**Your instructions**
Using the data beneath this instruction, retype only the lines from the one that contains "digits (n - 1)." down to the one that contains "S754_finite s m e =>", both included, exactly as they appear.

.....

(** * Digital diary: day-bucket upsert and period aggregation

    A shallow embedding of the server's storage layer ([server/db.ts]), of the
    tRPC procedures built on it ([appRouter]) and of the statistics computed by
    the insights page ([InsightsPage.tsx]), followed by the properties stated
    about them.

    Conventions of the embedding.
    - A JavaScript [number] that holds a mood intensity or an average is an
      IEEE 754 binary64 value: Rocq's primitive [float], with the machine's
      own [+] and [/].  Identifiers, counters and lengths are integers far
      below 2^53 and are kept in [Z] or [nat].
    - A [Date] is its time value, the milliseconds since the epoch, in [Z].
      Local time is the time value shifted by a fixed offset [tz] (in
      milliseconds, positive east of Greenwich); zones that change their
      offset during the year are outside the model.
    - The database is the list of rows of each table, in insertion order,
      with the table's AUTO_INCREMENT counter.  A row holds the values the
      statement carried: what the database engine does to a value on its way
      into a column (TIMESTAMP precision, INT rounding, DECIMAL range) is not
      modelled, nor are the columns the engine maintains by itself
      ([updatedAt], and [createdAt] where no query reads it).
    - [getDb ()] resolves to the handle or to [null]; the second is the
      "database not available" state of the source. *)

From Stdlib Require Import ZArith List String Ascii Bool Lia Permutation Sorted.
From Stdlib Require Import Floats.PrimFloat Floats.FloatOps Floats.SpecFloat.
From Stdlib Require Import DecimalString Uint63.
Import ListNotations.
Open Scope string_scope.
Open Scope Z_scope.

(** ** JavaScript numbers and the two library methods the code formats with *)

Module JsNumber.

Definition number := float.

(** [x || 0] on a number: [0], [-0] and [NaN] are the falsy numbers. *)
Definition falsy (x : number) : bool := PrimFloat.is_zero x || PrimFloat.is_nan x.

Definition orZero (x : number) : number := if falsy x then 0%float else x.

(** An integer as a number (exact below 2^53). *)
Definition ofZ (z : Z) : number :=
  if z <? 0 then PrimFloat.opp (PrimFloat.of_uint63 (Uint63.of_Z (- z)))
  else PrimFloat.of_uint63 (Uint63.of_Z z).

(** Decimal digits of a non-negative integer. *)
Definition digits (n : Z) : string := NilZero.string_of_uint (N.to_uint (Z.to_N n)).

Fixpoint zeros (k : nat) : string :=
  match k with O => "" | S k' => String "0" (zeros k') end.

Definition substringFrom (i : nat) (s : string) : string :=
  substring i (String.length s - i) s.

(** Steps 8 to 10 of [Number.prototype.toFixed]: the digits of [n] with a
    decimal point before the last [f] of them, padded with zeros on the left
    to [f + 1] digits. *)
Definition fixedDigits (f : nat) (n : Z) : string :=
  let m := digits n in
  match f with
  | O => m
  | _ =>
      let m' := if Nat.leb (String.length m) f
                then zeros (f + 1 - String.length m) ++ m else m in
      let k := String.length m' in
      substring 0 (k - f) m' ++ "." ++ substringFrom (k - f) m'
  end.

(** The integer [n] for which [n / 10^f - m * 2^e] is as close to zero as
    possible, the larger one when there are two. *)
Definition scaled (m e : Z) (f : nat) : Z :=
  let v := m * 10 ^ Z.of_nat f in
  if 0 <=? e then v * 2 ^ e
  else (2 * v + 2 ^ (- e)) / 2 ^ (- e + 1).

(** [Number::toString] for a finite value of at least 10^21, where every
    binary64 value is an integer [N = m * 2^e]: the shortest [s] of [k] digits
    with [s * 10^(n - k)] inside the rounding interval of [N], the closest to
    [N] among those, printed in exponential form.  [lo2] and [hi2] are twice
    the ends of the interval, which contains them when [m] is even. *)
Definition candidates (N lo2 hi2 : Z) (closed : bool) (k n : Z) : list (Z * Z * Z) :=
  let u := 10 ^ (n - k) in
  let s0 := N / u in
  filter (fun c => let '(_, s, _) := c in
            (10 ^ (k - 1) <=? s) && (s <? 10 ^ k) &&
            (if closed then (lo2 <=? 2 * s * u) && (2 * s * u <=? hi2)
             else (lo2 <? 2 * s * u) && (2 * s * u <? hi2)))
         [ (Z.abs (s0 * u - N), s0, n); (Z.abs ((s0 + 1) * u - N), s0 + 1, n) ].

Definition closer (a b : Z * Z * Z) : Z * Z * Z :=
  let '(da, sa, _) := a in
  let '(db, sb, _) := b in
  if da <? db then a else if db <? da then b else if Z.even sa then a else b.

Fixpoint shortest (fuel : nat) (N lo2 hi2 : Z) (closed : bool) (d k : Z)
  : option (Z * Z * Z) :=
  match fuel with
  | O => None
  | S fuel' =>
      match (candidates N lo2 hi2 closed k d
             ++ candidates N lo2 hi2 closed k (d + 1))%list with
      | [] => shortest fuel' N lo2 hi2 closed d (k + 1)
      | c :: cs => let '(_, s, n) := fold_left closer cs c in Some (s, n, k)
      end
  end.

Definition numDigits (n : Z) : Z := Z.of_nat (String.length (digits n)).

Definition exponential (s n k : Z) : string :=
  let ds := digits s in
  (if k =? 1 then ds else substring 0 1 ds ++ "." ++ substringFrom 1 ds)
  ++ "e+" ++ digits (n - 1).

Definition toStringLarge (m e : Z) : string :=
  let N := m * 2 ^ e in
  let below := if m =? 2 ^ 52 then 2 ^ (e - 1) else 2 ^ e in
  match shortest 17 N (2 * N - below) (2 * N + 2 ^ e) (Z.even m) (numDigits N) 1 with
  | Some (s, n, k) => exponential s n k
  | None => digits N
  end.

(** [x.toFixed(f)] (ECMA-262, Number.prototype.toFixed), for [0 <= f <= 100]. *)
Definition toFixed (f : nat) (x : number) : string :=
  match Prim2SF x with
  | S754_nan => "NaN"
  | S754_infinity s => if s then "-Infinity" else "Infinity"
  | S754_zero _ => fixedDigits f 0
  | S754_finite s m e =>
      (if s then "-" else "") ++
      (if (0 <=? e) && (10 ^ 21 <=? Z.pos m * 2 ^ e) then toStringLarge (Z.pos m) e
       else fixedDigits f (scaled (Z.pos m) e f))
  end.

(** The binary64 value nearest to [p / q] ([0 < p], [0 < q]), ties to even:
    the quotient is taken with at least 55 significant bits and a sticky bit
    for the remainder, then rounded once. *)
Definition nearest (p q : Z) : number :=
  let k := Z.max 0 (56 + Z.log2 q - Z.log2 p) in
  let n := p * 2 ^ k in
  let sticky := if n mod q =? 0 then 0 else 1 in
  match 2 * (n / q) + sticky with
  | Z.pos m => SF2Prim (binary_normalize prec emax (Z.pos m) (- k - 1) false)
  | _ => 0%float
  end.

.....

**Solution**
  ++ "e+" ++ digits (n - 1).

Definition toStringLarge (m e : Z) : string :=
  let N := m * 2 ^ e in
  let below := if m =? 2 ^ 52 then 2 ^ (e - 1) else 2 ^ e in
  match shortest 17 N (2 * N - below) (2 * N + 2 ^ e) (Z.even m) (numDigits N) 1 with
  | Some (s, n, k) => exponential s n k
  | None => digits N
  end.

(** [x.toFixed(f)] (ECMA-262, Number.prototype.toFixed), for [0 <= f <= 100]. *)
Definition toFixed (f : nat) (x : number) : string :=
  match Prim2SF x with
  | S754_nan => "NaN"
  | S754_infinity s => if s then "-Infinity" else "Infinity"
  | S754_zero _ => fixedDigits f 0
  | S754_finite s m e =>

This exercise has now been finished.